→ To do: Which lines in the data below contain the string "whose"? Show each one.

→ Data extracted from a collection:

(** * CustomDatasetMapper (src/mmovod/data/custom_dataset_mapper.py)

    A shallow embedding of [CustomDatasetMapper.__init__],
    [CustomDatasetMapper.from_config] and [CustomDatasetMapper.__call__].

    Python dictionaries are mutable objects: they live in a heap indexed by
    locations, and a value of a dictionary entry may be a reference to
    another dictionary (an annotation).  The call runs in a state monad over
    that heap with Python exceptions; a raised exception keeps the heap as
    it was at the raise, as in Python.  The state also carries a ghost trace
    of the calls made to the augmentation pipeline and to the detectron2
    annotation helpers, so that the pipeline applied and the annotations
    remapped can be stated.

    The detectron2 / fvcore helpers whose internals are out of scope
    (image decoding, augmentation application, coordinate remapping of
    boxes, masks and keypoints) are fields of the record [lib]; the helpers
    whose structure matters here ([check_image_size],
    [transform_instance_annotations], [annotations_to_instances],
    [filter_empty_instances], [transform_proposals]) are written out from
    their detectron2 definitions. *)

From Stdlib Require Import String List ZArith Bool Lia Sorted.
Import ListNotations.
Open Scope string_scope.
Open Scope Z_scope.
Set Warnings "-register-all".

(** ** Data model *)

Definition loc := nat.

(** A decoded image (numpy HWC array): height, width and its pixels. *)
Record image := mkImage { img_h : Z; img_w : Z; img_px : list Z }.

(** The concrete transform returned by an augmentation pipeline
    (fvcore [TransformList]): the sequence of sampled operations. *)
Definition transform := list nat.

(** [T.AugmentationList]: an ordered sequence of augmentations. *)
Inductive pipeline := AugmentationList (augs : list nat).

Definition box := list Z.
Definition mask := list (list Z).
Definition kps := list Z.

(** detectron2 [Instances], column by column; an optional column is a
    field that may be absent ([instances.gt_masks] raises when absent). *)
Record instances := mkInstances {
  inst_image_size : Z * Z;
  gt_boxes : list box;
  gt_classes : list Z;
  gt_masks : option (list mask);
  gt_keypoints : option (list kps)
}.

(** Python values stored in a record.  Lists are immutable values here:
    the mapper never mutates a list in place. *)
Inductive value :=
| VNone
| VInt (z : Z)
| VStr (s : string)
| VList (vs : list value)
| VRef (l : loc)                 (* reference to a dict object *)
| VArr (a : list Z)              (* 1-d numpy array *)
| VArr2 (a : list (list Z))      (* 2-d numpy array / polygon list *)
| VTensor (im : image)           (* torch tensor of the CHW image *)
| VSemSeg (im : image)           (* torch long tensor of the label map *)
| VInstances (i : instances)
| VProposals (p : list box)
| VOpaque (n : nat).
(** The [INSERT] raises [IntegrityError] on a duplicate address, which the
    bare [except] turns into [False]; new rows take the defaults
    [status = 'pending'] and [reject_reason = NULL]. *)
Definition add_gmail_submission (db : Database) (user_id : Z)
    (gmail password : string) (amount : option float) : bool * Database :=
  if gmail_taken db gmail then (false, db)
  else
    let gid := gmail_seq db + 1 in
    (true,
     with_gmail_submissions
       (<[gid := mk_gmail user_id gmail password (sql_bind amount)
                   "pending" None]>
          (gmail_submissions db)) gid db).

Definition get_gmail_by_id (db : Database) (gid : Z)
    : option gmail_submission :=
  gmail_submissions db !! gid.

Definition bump_gmail_sell_count (d : Z) (db : Database) (user_id : Z)
    : Database :=
  with_users
    (alter (λ u, set_gmail_sell_count (gmail_sell_count u + d) u) user_id
           (users db)) db.

(** [-g['amount']] raises [TypeError] on [None]. *)
Definition py_neg (x : option float) : result float :=
  match x with
  | Some a => Return (- a)%float
  | None => Raise TypeError
  end.

Definition update_gmail_status (db : Database) (gid : Z) (status : string)
    (reason : option string) : result bool * Database :=
  match get_gmail_by_id db gid with
  | None => (Return false, db)
  | Some g =>
      let db1 :=
        with_gmail_submissions
          (alter (set_g_status status reason) gid (gmail_submissions db))
          (gmail_seq db) db in
      if String.eqb status "success" then
        let db2 := update_balance db1 (g_user_id g) (g_amount g) in
        (Return true, bump_gmail_sell_count 1 db2 (g_user_id g))
      else if String.eqb status "rejected" && String.eqb (g_status g) "success"
      then
        match py_neg (g_amount g) with
        | Raise e => (Raise e, db1)
        | Return d =>
            let db2 := update_balance db1 (g_user_id g) (Some d) in
            (Return true, bump_gmail_sell_count (-1) db2 (g_user_id g))
        end
      else (Return true, db1)
  end.

(** ** Database: withdrawals *)

(** [r[0] if r else 0]; a [NULL] balance comes back as [None]. *)
Definition get_user_balance (db : Database) (uid : Z) : option float :=
  match users db !! uid with
  | Some r => balance r
  | None => Some 0%float
  end.
(** ** Extraction worker *)

Section upload_claims.
Context `{PyFloat F}.
Context {pixel : Type}.
Local Abbreviation image := (list (list pixel)).
Context (py_round : F → Z) (format_3f : F → string)
        (cv2_rectangle : image → Z * Z → Z * Z → Z * Z * Z → Z → image)
        (cv2_getTextSize : string → Z * Z)
        (cv2_putText : image → string → Z * Z → image)
        (model_path : string) (os_path_exists : string → bool)
        (YOLO : string → option (image → Detection.prediction F)).
Context (cv2_imread : string → option image)
        (cv2_imwrite : string → image → option bool)
        (cv2_resize : image → Z * Z → image)
        (os_makedirs : string → option unit)
        (os_path_basename : string → string)
        (os_path_splitext : string → string * string)
        (os_path_join : string → string → string → string)
        (os_path_join2 : string → string → string)
        (upload_date : nat → string)
        (time_time : nat → F).
Context (fsub fdiv ffloordiv fmod : F → F → F).

Local Abbreviation process_image_func :=
  (UploadPage.process_image_func py_round format_3f cv2_rectangle cv2_getTextSize cv2_putText
     model_path os_path_exists YOLO cv2_imread cv2_imwrite cv2_resize os_makedirs
     os_path_basename os_path_splitext os_path_join os_path_join2 upload_date).
Local Abbreviation submit_all :=
  (UploadPage.submit_all py_round format_3f cv2_rectangle cv2_getTextSize cv2_putText
     model_path os_path_exists YOLO cv2_imread cv2_imwrite cv2_resize os_makedirs
     os_path_basename os_path_splitext os_path_join os_path_join2 upload_date).
Local Abbreviation outcome :=
  (UploadPage.outcome py_round format_3f cv2_rectangle cv2_getTextSize cv2_putText
     model_path os_path_exists YOLO cv2_imread cv2_imwrite cv2_resize os_makedirs
     os_path_basename os_path_splitext os_path_join os_path_join2 upload_date).
Local Abbreviation run :=
  (UploadPage.run py_round format_3f cv2_rectangle cv2_getTextSize cv2_putText
     model_path os_path_exists YOLO cv2_imread cv2_imwrite cv2_resize os_makedirs
     os_path_basename os_path_splitext os_path_join os_path_join2 upload_date
     time_time fsub fdiv ffloordiv fmod).
Local Abbreviation make_inference_detection :=
  (Detection.make_inference_detection py_round format_3f cv2_rectangle cv2_getTextSize
     cv2_putText).

(** C5, as amended (order of the results).  For every task list and every
    worker budget of at least 1, if no task raises, [run] returns; the list
    it hands over holds the results of the tasks that succeeded, in
    submission order, and nothing for a task whose image fails to load or
    yields no detection: such a task neither stops the batch nor takes a
    place in the list.  The list is therefore no longer than the task list,
    it does not depend on the budget, and it matches the tasks position by
    position when every task succeeds. *)
Theorem run_returns_successes_in_order (workers : Z) (images : list UploadPage.entry)
    (temp_images_dir user : string) (futures : list (option (UploadPage.processed F))) :
  1 ≤ workers →
  submit_all (UploadPage.new_worker images temp_images_dir user) 0 images = Some futures →
  ∃ w' signals,
    run workers (UploadPage.new_worker images temp_images_dir user) = Some (w', signals)
    ∧ UploadPage.processed_images w' = UploadPage.successes futures
    ∧ UploadPage.result_ready (UploadPage.successes futures) ∈ signals
    ∧ length futures = length images
    ∧ (∀ i e, images !! i = Some e →
         ∃ f, futures !! i = Some f
              ∧ outcome (UploadPage.new_worker images temp_images_dir user) i e = Some f)
    ∧ (length (UploadPage.successes futures) ≤ length images)%nat
    ∧ (Forall is_Some futures → Some <$> UploadPage.processed_images w' = futures).
Proof.
  intros Hk Hsub.
  pose proof (Upload_facts.run_spec py_round format_3f cv2_rectangle cv2_getTextSize
                cv2_putText model_path os_path_exists YOLO cv2_imread cv2_imwrite cv2_resize
                os_makedirs os_path_basename os_path_splitext os_path_join os_path_join2
                upload_date time_time fsub fdiv ffloordiv fmod workers _ futures Hk Hsub) as Hrun.
  destruct (Upload_facts.submit_all_outcomes _ _ _ _ _ _ _ _ _ _ _ _ _ _ _ _ _ _ _ _ _ Hsub)
    as [Hlen Hout].
  eexists _, _. split; [exact Hrun|]. simpl. split_and!.
  - done.
  - apply elem_of_app. right. apply elem_of_cons. by left.
  - done.
  - intros i e Hi. destruct (Hout i e Hi) as (f & Hf & Ho). by exists f.
  - rewrite <- Hlen. apply Upload_facts.length_successes.
  - apply Upload_facts.successes_all.
Qed.

(** C6 (progress reports).  While collecting, [run] emits one progress
    signal per task, in order, followed only by the two final signals; the
    [i]-th one (from 0) carries the count [i + 1], the number of tasks
    collected so far, and a text made from the estimate
    [(elapsed / (i + 1)) * (total - (i + 1))], where [elapsed] is the clock
    reading taken after that task minus the reading taken at the start. *)
Theorem run_progress_reports (workers : Z) (w : UploadPage.worker F)
    (futures : list (option (UploadPage.processed F))) :
  1 ≤ workers →
  submit_all w 0 (UploadPage.images w) = Some futures →
  ∃ w' reports results,
    run workers w
    = Some (w', reports ++ [UploadPage.result_ready results; UploadPage.processing_complete])
    ∧ length reports = length (UploadPage.images w)
    ∧ ∀ i, (i < length (UploadPage.images w))%nat →
        let total := Z.of_nat (length (UploadPage.images w)) in
        let completed := Z.of_nat i + 1 in
        let elapsed_time := fsub (time_time (S i)) (time_time 0%nat) in
        let remaining_time := fmul (fdiv elapsed_time (of_int completed))
                                (of_int (total - completed)) in
        reports !! i
        = Some (UploadPage.progress completed
                  (UploadPage.remaining_time_str ffloordiv fmod completed total
                     remaining_time)).
Proof.
  intros Hk Hsub.
  eexists _, _, _. split_and!.
  - by apply Upload_facts.run_spec.
  - by rewrite length_fmap, length_seq.
  - intros i Hi. simpl. rewrite list_lookup_fmap, lookup_seq_lt by done. done.
Qed.

(** C9, as amended (group name).  A successful task returns the group name
    it was given with a space and the detector's label appended: the label
    that [make_inference_detection] reports, with the loaded model, on the
    image read from the file, which is the class name of the most
    confident box.  It never returns the group name alone; when the label
    holds no space, splitting at the last space gives the group name back,
    as the grouping and the storing of the images do. *)
Theorem process_image_func_group_name (index : nat)
    (image_path temp_images_dir group_name user : string) (p : UploadPage.processed F) :
  process_image_func index image_path temp_images_dir group_name user = Some (Some p) →
  ∃ yolo img image_with_box image_with_crop label confidence m best,
    YOLO model_path = Some yolo
    ∧ cv2_imread image_path = Some img
    ∧ make_inference_detection yolo img
      = Some (Some (image_with_box, image_with_crop, label, confidence))
    ∧ Detection.argmax (Detection.conf <$> Detection.boxes (yolo img)) = Some m
    ∧ Detection.boxes (yolo img) !! m = Some best
    ∧ dict_get (to_int (Detection.cls best)) (Detection.names (yolo img)) = Some label
    ∧ p.2 = group_name +:+ " " +:+ label
    ∧ p.2 ≠ group_name
    ∧ (occurs " " label = false →
       UploadPage.group_of p = Some group_name
       ∧ UploadPage.cleaned_and_animal p.2 = Some (group_name, label)).
Proof.
  intros Hp.
  destruct (Upload_facts.process_image_func_Some py_round format_3f cv2_rectangle
              cv2_getTextSize cv2_putText model_path os_path_exists YOLO cv2_imread
              cv2_imwrite cv2_resize os_makedirs os_path_basename os_path_splitext
              os_path_join os_path_join2 upload_date index image_path temp_images_dir
              group_name user p Hp)
    as (yolo & img & b & c & label & conf & Himg & _ & Hyolo & Hd & _ & _ & _ & ->).
  assert (Detection.boxes (yolo img) ≠ []) as Hne.
  { intros Hnil. by rewrite Detection_facts.make_inference_detection_no_boxes in Hd. }
  destruct (Detection_facts.make_inference_detection_boxes py_round format_3f cv2_rectangle
              cv2_getTextSize cv2_putText yolo img Hne)
    as (m & best & first & Hm & Hbest & _ & Hmid).
  assert (dict_get (to_int (Detection.cls best)) (Detection.names (yolo img)) = Some label)
    as Hlabel.
  { rewrite Hmid in Hd. destruct (dict_get _ _) as [label'|]; [|done].
    simpl in Hd. by simplify_eq. }
  exists yolo, img, b, c, label, conf, m, best.
  split_and!; [done..| |].
  - apply Upload_facts.append_grows.
  - intros Hno. unfold UploadPage.group_of, UploadPage.cleaned_and_animal.
    cbn [snd]. change (" " +:+ label) with (String " " label).
    by rewrite String_facts.rsplit1_app.
Qed.
End upload_claims.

→ Expected output:
    The detectron2 / fvcore helpers whose internals are out of scope
    whose structure matters here ([check_image_size],
    submission order, and nothing for a task whose image fails to load or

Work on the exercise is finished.